The fundamental policy problem is that the EU’s DMA, like Brazil’s approach, requires large digital companies to ensure their software and hardware are interoperable with third-party developers. Sounds simple, and valuable. However, the very first interoperability request publicly posted by a developer under the EU’s DMA requested Apple provide it with direct access to features of its Just-In-Time Compiler, or JIT engine – the same feature that hackers exploited in the newly reported findings. The request for interoperability access to JIT features  exposes an inherent tension in the digital market interoperability regulation. By forcing a smartphone to open up the JIT’s direct read/write/execute access to anyone, or to break other built- in features like the encryption it uses to protect notifications, the DMA fundamentally changes the security calculus for iPhone users. If forced to open up these features to any developer, it could lead to unprecedented new security risks, give nation state threat actors a leg up, and put the integrity of core enterprise business operations at risk. 

Making matters worse, as Wired explains:

“iVerify cofounder and researcher Matthias Frielingsdorf notes that the Russian hackers who most recently used DarkSword in their espionage campaign left the full, unobscured DarkSword code – complete with explanatory comments in English that describe each component and include the “DarkSword” name for the tool – available on those sites for anyone to access and reuse. That carelessness, he says, practically invites other hackers to pick up the tool and target other iPhone users. “Anyone who manually grabbed all the different parts of the exploit could put them onto their own web server and start infecting phones. It’s as simple as that,” says Frielingsdorf. “It’s all nicely documented, also. It’s really too easy.”

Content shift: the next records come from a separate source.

(** ** Properties *)

(** C39: [Tcp::pair] leaks no descriptor and gives each stream its own: when it succeeds,
    two new descriptors are open besides the others and each of the two streams owns one of
    them; when it fails, in the system call or in either [open], the descriptors that are
    open are the same as before and neither stream owns one. For two streams of one loop
    that have handles and nothing open yet. *)
Theorem tcp_pair_exact {S B A EC W C Exn : Type} `{SL : SockLaws S B A} `{ErrorStack EC} `{!SysLaws S A}
    (type protocol : Z) (h1 h2 : stream S B A EC W C Exn) (b1 b2 : B)
    (Hb1 : _impl (hdl h1) = Some b1) (Hb2 : _impl (hdl h2) = Some b2) (Hb : b1 ≠ b2)
    (Ht1 : tty h1 = false) (Ht2 : tty h2 = false)
    (Hf1 : uv_fd (uvs h1) b1 = None) (Hf2 : uv_fd (uvs h1) b2 = None) :
  let '(h1', h2', res) := tcp_pair type protocol h1 h2 in
  uvs h1' = uvs h2' ∧
  match res with
  | inl _ => ∃ fd1 fd2, fd1 ≠ fd2 ∧ fd1 ∉ sys_open (uvs h1) ∧ fd2 ∉ sys_open (uvs h1) ∧
      sys_open (uvs h1') = {[fd1; fd2]} ∪ sys_open (uvs h1) ∧
      uv_fd (uvs h1') b1 = Some fd1 ∧ uv_fd (uvs h1') b2 = Some fd2
  | inr _ => sys_open (uvs h1') = sys_open (uvs h1) ∧ uv_fd (uvs h1') b1 = None ∧ uv_fd (uvs h1') b2 = None
  end.
Proof.
  unfold tcp_pair, Util.socketpair. pose proof (socketpair_ok type protocol (pair_flags nonblock_pipe) (pair_flags nonblock_pipe) (uvs h1)) as Sok.
  pose proof (socketpair_err type protocol (pair_flags nonblock_pipe) (pair_flags nonblock_pipe) (uvs h1)) as Serr.
  pose proof (socketpair_fd type protocol (pair_flags nonblock_pipe) (pair_flags nonblock_pipe) (uvs h1)) as Sfd.
  destruct (uv_socketpair _ _ _ _ _) as [u [[fd1 fd2]|e]]; simpl in *.
  2: { split; [done|]. rewrite !Sfd. split; [by eapply Serr|done]. }
  destruct (Sok fd1 fd2 eq_refl) as (Hne & Hn1 & Hn2 & Ho).
  destruct (tcp_open_spec fd1 (at_sys u h1) b1 Hb1) as (A1 & A2 & A3 & A4 & A5).
  set (k1 := tcp_open fd1 (at_sys u h1)) in *. simpl in *.
  destruct (ec_bool (ret k1)) eqn:Er1; rewrite ?Er1; simpl.
  - split; [done|]. apply (pair_fails k1 (at_sys (uvs k1) h2)); simpl; rewrite ?A1, ?A2, ?A3; try done.
    + destruct A5 as [->|[-> _]]; [by right|left; by rewrite Sfd].
    + left. by rewrite A4, Sfd.
  - destruct A5 as [A5|[_ A5]]; [|congruence].
    destruct (tcp_open_spec fd2 (at_sys (uvs k1) h2) b2 Hb2) as (B1 & B2 & B3 & B4 & B5).
    set (k2 := tcp_open fd2 (at_sys (uvs k1) h2)) in *. simpl in *.
    destruct (ec_bool (ret k2)) eqn:Er2; rewrite ?Er2; simpl.
    + split; [done|]. apply (pair_fails k1 k2); rewrite ?A1, ?A2, ?B1, ?B2, ?B3, ?A3; try done.
      * right. by rewrite B4.
      * destruct B5 as [->|[-> _]]; [by right|left]. by rewrite A4, Sfd.
    + destruct B5 as [B5|[_ B5]]; [|congruence]. split; [done|]. exists fd1, fd2. by rewrite B3, A3, B4.
Qed.

(** A shared socket stays with its owner: the stream is given a duplicate. *)
Theorem open_shared {S B A EC W C Exn X : Type} `{SL : SockLaws S B A} `{ErrorStack EC} `{!SysLaws S A}
    (throw_error : Util.scode → X) (sock : Z) (s : stream S B A EC W C Exn) (b : B) (Hb : _impl (hdl s) = Some b) :
  match open throw_error sock SHARE s with
  | (s', inl _) => ∃ fd, fd ∉ sys_open (uvs s) ∧ sys_open (uvs s') = {[fd]} ∪ sys_open (uvs s) ∧
      (ec_bool (ret s') = false → uv_fd (uvs s') b = Some fd)
  | (s', inr _) => sys_open (uvs s') = sys_open (uvs s)
  end.
Proof.
  unfold open, with_ownership, sock_dup. pose proof (file_dup_spec sock (uvs s)) as Hd.
  destruct (file_dup sock (uvs s)) as [u [fd|e]]; [|by destruct Hd].
  destruct Hd as (Hn & Ho & _). exists fd.
  destruct (tcp_open_spec fd (at_sys u s) b Hb) as (_ & _ & E & _ & Ef). simpl in *. rewrite E, Ho.
  split_and!; [done|done|]. intros Hr. destruct Ef as [?|[_ ?]]; [done|congruence].
Qed.

(** The name of a pipe is returned whole, whatever its length: libuv says how long it is
    when the buffer is too small. *)
Theorem sockname_whole (f : Z → filled * option uv_errno) (name : list ascii)
    (Hfits : ∀ n, Z.of_nat (length name) < n → f n = (mkFilled name (Z.of_nat (length name)), None))
    (Hsmall : ∀ n, n ≤ Z.of_nat (length name) → (f n).2 = Some UV_ENOBUFS ∧ f_size (f n).1 = Z.of_nat (length name) + 1) :
  uvx_sockname f = inl name.
Proof.
  unfold uvx_sockname. destruct (Hsmall 0) as [E1 E2]; [lia|]. destruct (f 0) as [b e]. simpl in *. subst e.
  rewrite E2, Hfits by lia. unfold with_length. simpl. by rewrite Nat2Z.id, take_ge.
Qed.

(** ** A system to run *)

(** Descriptors count up; [o_refuse] are the handles that libuv refuses to open; [o_stale]
    (ghost) are the descriptors that were closed when they were not open. *)
Record ex_os := mkOs { o_uv : ex_uv; o_next : Z; o_fds : gset Z; o_own : gmap nat Z; o_refuse : list nat; o_stale : list Z }.

Definition os_open (b : nat) (fd : Z) (o : ex_os) : ex_os * option uv_errno :=
  if decide (b ∈ o_refuse o) then (o, Some UV_EINVAL)
  else (mkOs (o_uv o) (o_next o) (o_fds o) (<[b := fd]> (o_own o)) (o_refuse o) (o_stale o), None).

Definition os_close (fd : Z) (o : ex_os) : ex_os :=
  mkOs (o_uv o) (o_next o) (o_fds o ∖ {[fd]}) (o_own o) (o_refuse o) (if decide (fd ∈ o_fds o) then o_stale o else o_stale o ++ [fd]).

Definition os_fresh (o : ex_os) : Z := fresh (o_fds o).
Definition os_dup (o : ex_os) : ex_os * Z :=
  (mkOs (o_uv o) (o_next o) ({[os_fresh o]} ∪ o_fds o) (o_own o) (o_refuse o) (o_stale o), os_fresh o).
Definition os_pair (o : ex_os) : ex_os * (Z * Z) :=
  let (o, a) := os_dup o in let (o, b) := os_dup o in (o, (a, b)).

#[export] Instance os_core : UvCore ex_os nat := {|
  uv_init o := let (u, b) := uv_init (o_uv o) in (mkOs u (o_next o) (o_fds o) (o_own o) (o_refuse o) (o_stale o), b);
  uv_ref b o := o; uv_unref b o := o;
  uv_close b o :=
    match o_own o !! b with
    | Some fd => mkOs (uv_close b (o_uv o)) (o_next o) (o_fds o ∖ {[fd]}) (delete b (o_own o)) (o_refuse o) (o_stale o)
    | None => mkOs (uv_close b (o_uv o)) (o_next o) (o_fds o) (o_own o) (o_refuse o) (o_stale o)
    end;
  uv_run_closed o := o; uv_opened o := uv_opened (o_uv o); uv_closing o := uv_closing (o_uv o);
  uv_has_ref o b := true
|}.

#[export] Instance os_stream : UvStream ex_os nat nat := {|
  uv_listen _ _ o := (o, None); uv_read_start _ o := (o, None); uv_read_stop _ o := o;
  uv_write _ _ _ o := (o, None); uv_write_queue_size _ _ := 0; uv_shutdown _ _ o := (o, None);
  uv_tcp_connect _ _ _ o := (o, None); uv_pipe_connect _ _ _ o := o;
  uv_tcp_open := os_open; uv_pipe_open := os_open;
  uv_tcp_getpeername _ _ := inl 7%nat; sa_default := 0%nat; sa_bool a := negb (a =? 0)%nat
|}.

#[export] Instance os_sys : Sys ex_os nat := {|
  sys_call op o := match op with
    | GetFd fd => (o, Ok 0 None)
    | Dup fd => let (o, fd) := os_dup o in (o, Ok fd None)
    | Close fd => (os_close fd o, Ok 0 None)
    | _ => (o, Errno 38)
    end;
  uv_socketpair _ _ _ _ o := let (o, p) := os_pair o in (o, inl p);
  uv_pipe _ _ o := let (o, p) := os_pair o in (o, inl p);
  uv_gettimeofday _ := inr UV_ENOSYS; uv_os_gethostname _ _ := (mkFilled [] 0, None);
  uv_resident_set_memory _ := inr UV_ENOSYS; uv_interface_addresses o := (o, inl []);
  uv_free_interface_addresses _ o := o; uv_cpu_info o := (o, inl []); uv_free_cpu_info _ o := o;
  uv_getrusage _ := inr UV_ENOSYS; uv_os_uname _ := inr UV_ENOSYS; uv_random _ o := (o, inr UV_ENOSYS);
  uv_get_process_title _ _ := inr UV_ENOSYS; uv_set_process_title _ o := (o, None);
  uv_guess_handle _ _ := UV_FILE; UV_NONBLOCK_PIPE := 64; FD_CLOEXEC := 1; O_NONBLOCK := 2048;
  sys_open := o_fds; sys_fd_flags _ _ := 0; sys_status _ _ := 0
|}.

#[export] Instance os_sock : SockUv ex_os nat nat := {|
  uv_tcp_bind _ _ _ o := (o, None); uv_tcp_getsockname _ _ := inl 7%nat; uv_tcp_nodelay _ _ o := (o, None);
  uv_tcp_keepalive _ _ _ o := (o, None); uv_tcp_simultaneous_accepts _ _ o := (o, None); uv_fileno _ _ := inr UV_EBADF;
  uv_recv_buffer_size _ n o := (o, inl n); uv_send_buffer_size _ n o := (o, inl n); uv_pipe_bind _ _ o := (o, None);
  uv_pipe_getsockname _ _ _ := (mkFilled [] 0, None); uv_pipe_getpeername _ _ _ := (mkFilled [] 0, None);
  uv_pipe_pending_instances _ _ o := o; uv_pipe_pending_count _ _ := 0; uv_pipe_chmod _ _ o := (o, None);
  uv_tty_set_mode _ _ o := (o, None); uv_tty_get_winsize _ _ := inr UV_EINVAL; sa_unix _ := 0%nat;
  UV_TCP_IPV6ONLY := 1; UV_READABLE := 1; UV_WRITABLE := 2; uv_fd o b := o_own o !! b
|}.

Lemma os_dup_spec o o' fd : os_dup o = (o', fd) → fd ∉ o_fds o ∧ o_fds o' = {[fd]} ∪ o_fds o ∧ o_own o' = o_own o.
Proof. intros [= <- <-]. split_and!; [apply (is_fresh (o_fds o))|done|done]. Qed.

Lemma os_pair_spec o o' a b : os_pair o = (o', (a, b)) →
  a ≠ b ∧ a ∉ o_fds o ∧ b ∉ o_fds o ∧ o_fds o' = {[a; b]} ∪ o_fds o ∧ o_own o' = o_own o.
Proof.
  unfold os_pair. destruct (os_dup o) as [o1 a1] eqn:E1. destruct (os_dup o1) as [o2 b1] eqn:E2. intros [= <- <- <-].
  apply os_dup_spec in E1 as (? & F1 & ?), E2 as (? & F2 & ?). rewrite F2, F1 in *. split_and!; [set_solver..|congruence].
Qed.

#[export] Instance os_sys_laws : SysLaws ex_os nat.
Proof.
  split; try done; simpl; intros.
  - by simplify_eq.
  - simplify_eq. split_and!; [apply (is_fresh (o_fds σ))|done..].
Qed.

#[local] Opaque os_pair.

#[export] Instance os_sock_laws : SockLaws ex_os nat nat.
Proof.
  split; try done; simpl.
  - intros b fd o. unfold os_open. case_decide; [done|]. intros _. simpl. rewrite lookup_insert_eq. split_and!; try done.
    intros b' Hb'. by rewrite lookup_insert_ne.
  - intros b fd o e. unfold os_open. by case_decide.
  - intros b fd o. unfold os_open. case_decide; [done|]. intros _. simpl. rewrite lookup_insert_eq. split_and!; try done.
    intros b' Hb'. by rewrite lookup_insert_ne.
  - intros b o b'. destruct (o_own o !! b) as [fd|] eqn:E; simpl.
    + case_decide as Hb; [subst; apply lookup_delete_eq|by rewrite lookup_delete_ne].
    + case_decide; by subst.
  - intros b o. destruct (o_own o !! b); simpl; set_solver.
  - intros op o b. by destruct op.
  - intros _ _ _ _ o a b. destruct (os_pair o) as [o' [a' b']] eqn:E. simpl. intros [= <- <-].
    by apply os_pair_spec in E as (? & ? & ? & ? & ?).
  - intros _ _ o a b. destruct (os_pair o) as [o' [a' b']] eqn:E. simpl. intros [= <- <-].
    by apply os_pair_spec in E as (? & ? & ? & ? & ?).
Qed.

(** Two streams; the handles in [refuse] cannot be opened. *)
Definition os_st := stream ex_os nat nat (list error_code) unit unit nat.
Definition os0 (refuse : list nat) : ex_os := mkOs ex_uv0 3 {[ 0; 1; 2 ]} ∅ refuse [].
Definition os_h1 (refuse : list nat) : os_st := new_stream (os0 refuse) tt tt.
Definition os_h2 (refuse : list nat) : os_st := new_stream (uvs (os_h1 refuse)) tt tt.
Definition os_at (refuse : list nat) : os_st := at_sys (uvs (os_h2 refuse)) (os_h1 refuse).

Lemma tcp_pair_exact_witness :
  let r := tcp_pair 1 0 (os_at []) (os_h2 []) in
  ∃ fd1 fd2, fd1 ≠ fd2 ∧ sys_open (uvs r.1.1) = {[fd1; fd2]} ∪ {[0; 1; 2]} ∧
    uv_fd (uvs r.1.1) 0%nat = Some fd1 ∧ uv_fd (uvs r.1.1) 1%nat = Some fd2.
Proof.
  pose proof (tcp_pair_exact 1 0 (os_at []) (os_h2 []) 0%nat 1%nat) as Ht.
  destruct (tcp_pair 1 0 (os_at []) (os_h2 [])) as [[h1 h2] [u|e]] eqn:E; [|by vm_compute in E].
  destruct Ht as (_ & fd1 & fd2 & Hne & _ & _ & Ho & F1 & F2); try reflexivity; [done|].
  exists fd1, fd2. exact (conj Hne (conj Ho (conj F1 F2))).
Defined.
(** X2. A response is delivered at most once.  After a response has found
    its callback, a second message for the same session with the same id
    finds none: the router and the timers stay as they are, no callback is
    called, and the message is recorded as a protocol error (wrong id) unless
    a proxy connection took it. *)
Theorem response_delivered_at_most_once m m2 w session id c :
  matches NodeURL_patch m w session id c ->
  default "" (msg_sessionId m2) = default "" (msg_sessionId m) ->
  msg_id (received NodeURL_patch session m2) = Some id ->
  let w1 := onMessage NodeURL_patch m w in
  onMessage NodeURL_patch m2 w1
  = {| router := router w1;
       timers := timers w1;
       trace := trace w1
         ++ flat_map (proxyEvents m2) (JSMap.values (_sessions (router w1)))
         ++ (if existsb consumes (JSMap.values (_sessions (router w1)))
             then []
             else [EvProtocolError wrongIdError
                     (received NodeURL_patch session m2)]) |}.
Proof.
  intros Hm Hsid Hid w1.
  destruct (onMessage_matched NodeURL_patch m w session id c Hm) as (Hr & _).
  fold w1 in Hr. destruct Hm as (Hs & Hp & _ & _).
  set (session' := {| target := target session;
                      callbacks := JSMap.delete id (callbacks session);
                      proxyConnection := proxyConnection session |}).
  assert (Hs' : JSMap.get (default "" (msg_sessionId m2)) (_sessions (router w1))
                = Some session').
  { rewrite Hr, Hsid. unfold answered. simpl. apply JSMapFacts.get_set_eq. }
  change (received NodeURL_patch session m2)
    with (received NodeURL_patch session' m2).
  apply (onMessage_wrong_id m2 w1 session' id); try done.
  simpl. apply JSMapFacts.get_delete_eq.
Qed.
(** The facts about a texel that the scan does not skip, for distances
    that are not negative and a cohesion distance above zero. *)
Lemma zone_facts u (d : R) :
  0 <= separation_distance u -> 0 <= alignment_distance u -> 0 < cohesion_distance u ->
  ~ d < 0.0001 -> ~ d * d > zoneRadiusSquared u ->
  let percent := d * d / zoneRadiusSquared u in
  let sepT := separation_distance u / zoneRadius u in
  let alignT := (separation_distance u + alignment_distance u) / zoneRadius u in
  0 < zoneRadius u /\ 0 < percent <= 1 /\ 0 <= sepT <= alignT /\ alignT < 1.
Proof.
  intros Hs Ha Hc Hd Hz percent sepT alignT.
  assert (HZ : 0 < zoneRadius u) by (unfold zoneRadius; lra).
  assert (HZZ : 0 < zoneRadiusSquared u) by (unfold zoneRadiusSquared; nra).
  assert (Hinv : 0 < / zoneRadius u) by (apply Rinv_0_lt_compat, HZ).
  assert (Hinv2 : 0 < / zoneRadiusSquared u) by (apply Rinv_0_lt_compat, HZZ).
  split; [exact HZ|]. split; [|split].
  - unfold percent, Rdiv. split.
    + apply Rmult_lt_0_compat; [nra|exact Hinv2].
    + apply Rmult_le_reg_r with (zoneRadiusSquared u); [exact HZZ|].
      rewrite Rmult_assoc, Rinv_l by lra. lra.
  - unfold sepT, alignT, Rdiv. split.
    + apply Rmult_le_pos; lra.
    + apply Rmult_le_compat_r; lra.
  - unfold alignT. apply Rmult_lt_reg_r with (zoneRadius u); [exact HZ|].
    unfold Rdiv. rewrite Rmult_assoc, Rinv_l by lra. unfold zoneRadius. lra.
Qed.

(** In each zone, what the rule needs to have a value. *)
Lemma zone_rules_defined u dir birdVelocity v (percent sepT alignT : R) :
  GLSL.length dir <> 0 -> 0 < percent -> alignT < 1 ->
  is_Some (separation_rule u dir v percent sepT) /\
  (percent < alignT -> sepT <= percent ->
     alignment_rule u birdVelocity v percent sepT alignT =
       (n ← GLSL.normalize birdVelocity;
        Some (v + n * alignment_weight u ((percent - sepT) / (alignT - sepT)))%vec)) /\
  is_Some (cohesion_rule u dir v percent alignT).
Proof.
  intros Hdir Hp Ha. split; [|split].
  - unfold separation_rule, separation_weight.
    rewrite fdiv_Some by lra. cbn [mbind option_bind].
    rewrite normalize_Some by exact Hdir. cbn [mbind option_bind]. eauto.
  - intros Hlt Hge. unfold alignment_rule. cbv zeta.
    rewrite fdiv_Some by lra. reflexivity.
  - unfold cohesion_rule. cbv zeta.
    rewrite fdiv_Some by lra. cbn [mbind option_bind].
    rewrite normalize_Some by exact Hdir. cbn [mbind option_bind]. eauto.
Qed.
(** * customerimporter: counting customer e-mails per domain

    A shallow embedding of [customer_importer.go] and the properties of its
    specification.  Go strings are byte strings ([string]), Go maps are
    [gmap]s, Go's [int] is a 64-bit two's-complement integer carried in [Z]
    with its wrap-around written out, and a method with a pointer receiver
    returns the receiver it leaves behind next to the value it returns. *)

From Stdlib Require Import ZArith Lia String Ascii List.
From stdpp Require Import base gmap strings list sorting.

Local Open Scope Z_scope.

(** ** Go's [int] *)

Module GoInt.

Definition min_int : Z := - 2 ^ 63.
Definition max_int : Z := 2 ^ 63 - 1.

(** Two's-complement reduction of a mathematical integer to an [int]. *)
Definition wrap (z : Z) : Z := (z + 2 ^ 63) `mod` 2 ^ 64 - 2 ^ 63.

(** [x++] *)
Definition incr (x : Z) : Z := wrap (x + 1).

(** [len(l)] *)
Definition len {A} (l : list A) : Z := Z.of_nat (length l).

(** [l[i]]: [None] stands for the run-time panic "index out of range". *)
Definition index {A} (l : list A) (i : Z) : option A :=
  if i <? 0 then None else l !! Z.to_nat i.

End GoInt.

(** ** Errors *)

(** The error values of the package, [csv.ErrFieldCount], and
    [*csv.ParseError] (its [Line], [Column] and [Err] fields, the ones the
    package sets and its tests read).  [ErrFieldNotExists name] is the error
    [determineEmailColumnIndex] builds from [ErrFieldNotExists]'s text and
    the field name.  [errorString text] is any other error value, known by
    its text: the syntax errors of [encoding/csv] ([csv.ErrQuote],
    [csv.ErrBareQuote]) and the errors of the [io.Reader] under the csv
    reader, which reach [parse] through [Read]. *)
Inductive Error : Type :=
| ErrFieldNotExists (fieldName : string)
| ErrEmailIsNotValid
| ErrEmailDuplicate
| ErrEmptyFile
| ErrNoValidEmailsFound
| ErrFieldCount
| ParseError (Line Column : Z) (Err : Error)
| errorString (text : string).

Definition Line (e : Error) : option Z :=
  match e with ParseError l _ _ => Some l | _ => None end.
Definition Column (e : Error) : option Z :=
  match e with ParseError _ c _ => Some c | _ => None end.
Definition Err (e : Error) : Error :=
  match e with ParseError _ _ e' => e' | _ => e end.

(** What a Go call yields: the returned value with the returned [error]
    ([None] is [nil]), or a run-time panic. *)
Inductive outcome (A : Type) : Type :=
| Return (a : A) (err : option Error)
| Panic.
Arguments Return {A} a err.
Arguments Panic {A}.

(** ** [strings.Split] with a one-byte separator *)

Fixpoint Split (s : string) (sep : ascii) : list string :=
  match s with
  | EmptyString => [EmptyString]
  | String b s' =>
      if Ascii.eqb b sep then EmptyString :: Split s' sep
      else match Split s' sep with
           | [] => [String b EmptyString]
           | part :: parts => String b part :: parts
           end
  end.

(** ** [IsValidEmail] *)

Fixpoint countByte (b : ascii) (s : string) : nat :=
  match s with
  | EmptyString => 0%nat
  | String b' s' => ((if Ascii.eqb b' b then 1 else 0) + countByte b s')%nat
  end.

(** The part of [s] before the first [b] (all of [s] when there is none). *)
Fixpoint partBefore (b : ascii) (s : string) : string :=
  match s with
  | EmptyString => EmptyString
  | String b' s' => if Ascii.eqb b' b then EmptyString else String b' (partBefore b s')
  end.

(** The part of [s] after the first [b] (empty when there is none). *)
Fixpoint partAfter (b : ascii) (s : string) : string :=
  match s with
  | EmptyString => EmptyString
  | String b' s' => if Ascii.eqb b' b then s' else partAfter b s'
  end.

(** Modelled from the spec: [IsValidEmail] is called by
    [getDomainNameFromEmail] and exercised by the package's tests, but its
    definition is not among the sources.  The specification's validation
    rule: exactly one [@] character, a non-empty local part before it and a
    non-empty domain part after it. *)
Definition IsValidEmail (email : string) : bool :=
  (countByte "@" email =? 1)%nat
  && negb (String.eqb (partBefore "@" email) "")
  && negb (String.eqb (partAfter "@" email) "").

(** ** The result list and its [sort.Interface] *)

Record EmailsByDomainQty : Type := mkEmailsByDomainQty {
  Domain : string;
  EmailsCount : Z
}.

Definition EmailsByDomainQtyList : Type := list EmailsByDomainQty.

(** [Less(i, j)] on the elements at [i] and [j]: Go's [<] on strings is the
    lexicographic order on bytes. *)
Definition Less (pi pj : EmailsByDomainQty) : bool :=
  String.ltb (Domain pi) (Domain pj).

(** [sort.Sort], which only consults [Less] (and [Len], [Swap]); here by
    insertion. *)
Module sort.

Fixpoint insert (x : EmailsByDomainQty) (p : EmailsByDomainQtyList)
  : EmailsByDomainQtyList :=
  match p with
  | [] => [x]
  | y :: p' => if Less x y then x :: y :: p' else y :: insert x p'
  end.

Fixpoint Sort (p : EmailsByDomainQtyList) : EmailsByDomainQtyList :=
  match p with
  | [] => []
  | x :: p' => insert x (Sort p')
  end.

End sort.

(** ** [encoding/csv]'s reader

    [Reader] and [Read] are the reader on a stream that is the list of the
    records it holds, one per line and none of them broken: no blank line,
    no record over several lines, no quoting error, no failure of the
    [io.Reader] underneath.  The reader keeps [FieldsPerRecord] (0 at
    first: the first record fixes the count every later record must have)
    and the number of the record it is at, which on these streams is the
    line.  The reader of any stream is below ([parseReads]): there [Read]
    returns what the library returns, whatever its line and column. *)
Module csv.

Record Reader : Type := mkReader {
  FieldsPerRecord : Z;
  numLine : Z
}.

Definition NewReader : Reader := mkReader 0 0.

(** The column at which the reader reports a record of the wrong width:
    the start of the record.  (Releases of the library whose [ParseError]
    has the three fields the package's tests write report 0 here; later
    ones report 1.) *)
Definition fieldCountColumn : Z := 0.

(** [Read] when the stream yields [record] next; the end of the stream
    ([io.EOF]) is the empty list in [parse]. *)
Definition Read (r : Reader) (record : list string) : Reader * option Error :=
  let r := mkReader (FieldsPerRecord r) (GoInt.incr (numLine r)) in
  if 0 <? FieldsPerRecord r then
    if negb (GoInt.len record =? FieldsPerRecord r)
    then (r, Some (ParseError (numLine r) fieldCountColumn ErrFieldCount))
    else (r, None)
  else if FieldsPerRecord r =? 0 then
    (mkReader (GoInt.len record) (numLine r), None)
  else (r, None).

(** What a call of [Read] returns: the record and the error ([None] is
    [nil]). *)
Definition Returned : Type := list string * option Error.

(** The check of [FieldsPerRecord] alone, on a reader that expects
    [fieldsPerRecord] > 0 fields: what [Read] returns for a record the
    stream holds whole.  [position] is the line and the column the reader
    puts in its [*ParseError]; they are the library's to choose (the line
    counts the blank lines the reader skips, and the column of
    [ErrFieldCount] is 0 or 1 with the release). *)
Definition checked (fieldsPerRecord : Z) (record : list string) (position : Z * Z)
  : Returned :=
  if negb (GoInt.len record =? fieldsPerRecord)
  then (record, Some (ParseError (fst position) (snd position) ErrFieldCount))
  else (record, None).
Lemma handle_trace_grows (ev : event) (w : world) :
  exists delta, trace (world_of (handle ev w)) = trace w ++ delta.
Proof.
  destruct (is_message ev) eqn:Hm.
  - destruct ev as [| | |topic payload]; try discriminate. simpl.
    rewrite on_message_received_eq.
    destruct (Utf8.decode payload) as [decoded|]; simpl;
      [|eexists; reflexivity].
    destruct (exec_switchbot decoded (state_repository w)) as [repo' [e|]];
      simpl; eexists; reflexivity.
  - destruct (handle_lifecycle ev w Hm) as (_ & _ & _ & delta & Ht & _).
    now exists delta.
Qed.

Lemma deliver_trace_grows (evs : list event) :
  forall w : world,
  exists delta, trace (world_of (deliver evs w)) = trace w ++ delta.
Proof.
  induction evs as [|ev evs IH]; intros w; simpl.
  - exists []. now rewrite app_nil_r.
  - destruct (handle_trace_grows ev w) as [d1 H1].
    destruct (IH (world_of (handle ev w))) as [d2 H2]. exists (d1 ++ d2).
    now rewrite H2, H1, app_assoc.
Qed.

Lemma deliver_gate_sticky (evs : list event) :
  forall w : world,
    received_all_event w = true ->
    received_all_event (world_of (deliver evs w)) = true.
Proof.
  induction evs as [|ev evs IH]; intros w Hg; simpl; [exact Hg|].
  apply IH. destruct (handle_counts ev w) as (_ & Hg' & _).
  now rewrite Hg', Hg.
Qed.

(** *** The main flow, unfolded *)

Lemma until_set_unset (evs : list event) :
  forall w : world,
    received_all_event (world_of (deliver evs w)) = false ->
    until_set evs w = ([], world_of (deliver evs w)).
Proof.
  induction evs as [|ev evs IH]; intros w H; simpl in *; [reflexivity|].
  destruct (received_all_event w) eqn:Hg.
  - pose proof (deliver_gate_sticky (ev :: evs) w Hg) as Hs.
    simpl in Hs. congruence.
  - now apply IH.
Qed.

Imagine if Brazil’s new obligations are successful in mandating that this type of functionality is required to be interoperable and available to anyone. What would be the impact on Brazil’s government users, critical infrastructure providers, businesses and citizens? Would regulators be required to establish security and safety safeguards to protect its users? Would regulators have to review a patch that makes changes to an interoperability interface that other companies now rely upon? These are exactly the kinds of questions that should be addressed and answered in a fact based, expert laden committee process. 

It’s a real world example of how the urgency of Brazil’s approach, and its effort to bypass the usual committee process, is incompatible with the complexity of the issues, and the important privacy and security safeguards they need to protect.